**Task goal**
Where the line with "swallows whatever the" appears below, start writing out lines exactly, and finish with the line with "line && PyStr.has_char", which is included; write out nothing else.
---------- Data in this exercise
(** One iteration of [for line in process.stdout]; the bare [except]
    swallows whatever the inner block raises. *)
Definition monitor_line (download_id : string) (line : string) : M unit :=
  if PyStr.contains "[download]" line && PyStr.has_char "%" line then
    try_except (scan_parts download_id (PyStr.split line)) (fun _ => ret tt)
  else ret tt.

Fixpoint monitor (download_id : string) (lines : list string) : M unit :=
  match lines with
  | [] => ret tt
  | line :: rest => monitor_line download_id line ;; monitor download_id rest
  end.

(** The end of [process.stdout]: end-of-file, or the exception that
    interrupted the iteration. *)
Definition end_of_stream (p : process) : M unit :=
  match stdout_error p with
  | None => ret tt
  | Some e => raise e
  end.

Definition filename_template : string := "%(title)s.%(ext)s".

(** [str(output_dir / filename_template)] with the POSIX separator. *)
Definition output_path (output_dir : string) : string :=
  output_dir ++ "/" ++ filename_template.

Definition convert_cmd (format_id out url : string) : list string :=
  ["yt-dlp"; "-f"; format_id; "-o"; out; "--no-playlist";
   "--extract-audio"; "--audio-format"; "mp3"; "--audio-quality"; "0"; url].

Definition plain_cmd (format_id out url : string) : list string :=
  ["yt-dlp"; "-f"; format_id; "-o"; out; "--no-playlist"; url].

Definition has_format_id (fid : string) (f : format_info) : bool :=
  match format_id f with
  | Some i => String.eqb i fid
  | None => false
  end.

Definition is_audio_format (f : format_info) : bool :=
  match type f with audio => true | video => false end.

Definition rec_starting : record := mk_record "starting" (Some (PInt 0)) None.
Definition rec_converting : record :=
  mk_record "converting to MP3" (Some (PInt 0)) None.
Definition rec_downloading : record :=
  mk_record "downloading" (Some (PInt 0)) None.
Definition rec_completed : record :=
  mk_record "completed" (Some (PInt 100)) None.
Definition rec_error (msg : string) : record :=
  mk_record "error" None (Some msg).

(** [YouTubeDownloader.download_video]; [convert_to_mp3] is the truth
    value of the argument. The two [return] statements are the branches
    that end without reaching [Popen]. *)
Definition download_video (E : env)
    (url fid download_id : string) (convert_to_mp3 : bool) : M unit :=
  try_except
    (set_status download_id rec_starting ;;
     info <- call (get_video_info E url) ;;
     match info with
     | InfoError err => set_status download_id (rec_error err)
     | InfoOk _ formats =>
         match find (has_format_id fid) formats with
         | None => set_status download_id (rec_error "Format not found")
         | Some chosen =>
             let is_audio := is_audio_format chosen in
             let output_dir := if is_audio then AUDIO_DIR E else VIDEO_DIR E in
             cmd <- (if is_audio && convert_to_mp3 then
                       set_status download_id rec_converting ;;
                       ret (convert_cmd fid (output_path output_dir) url)
                     else
                       set_status download_id rec_downloading ;;
                       ret (plain_cmd fid (output_path output_dir) url)) ;;
             p <- popen E cmd ;;
             monitor download_id (stdout p) ;;
             end_of_stream p ;;
             if (returncode p =? 0)%Z then
               set_status download_id rec_completed
             else
               set_status download_id (rec_error "Download failed")
         end
     end)
    (fun e => set_status download_id (rec_error (exn_text e))).

(** ** The worker beside a child that may never close its output

    [process] describes a child by everything it printed. A child that
    is still running has no such description: the worker's
    [for line in process.stdout] waits for it, and nothing in the code
    bounds the wait. *)

(** What one read of [process.stdout] delivers; [ReadBlocks] is the read
    that never returns. *)
Inductive read : Type :=
| ReadLine (line : string)
| ReadEof
| ReadRaises (e : exn)
| ReadBlocks.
--------------------
**Answer for this exercise**
    swallows whatever the inner block raises. *)
Definition monitor_line (download_id : string) (line : string) : M unit :=
  if PyStr.contains "[download]" line && PyStr.has_char "%" line then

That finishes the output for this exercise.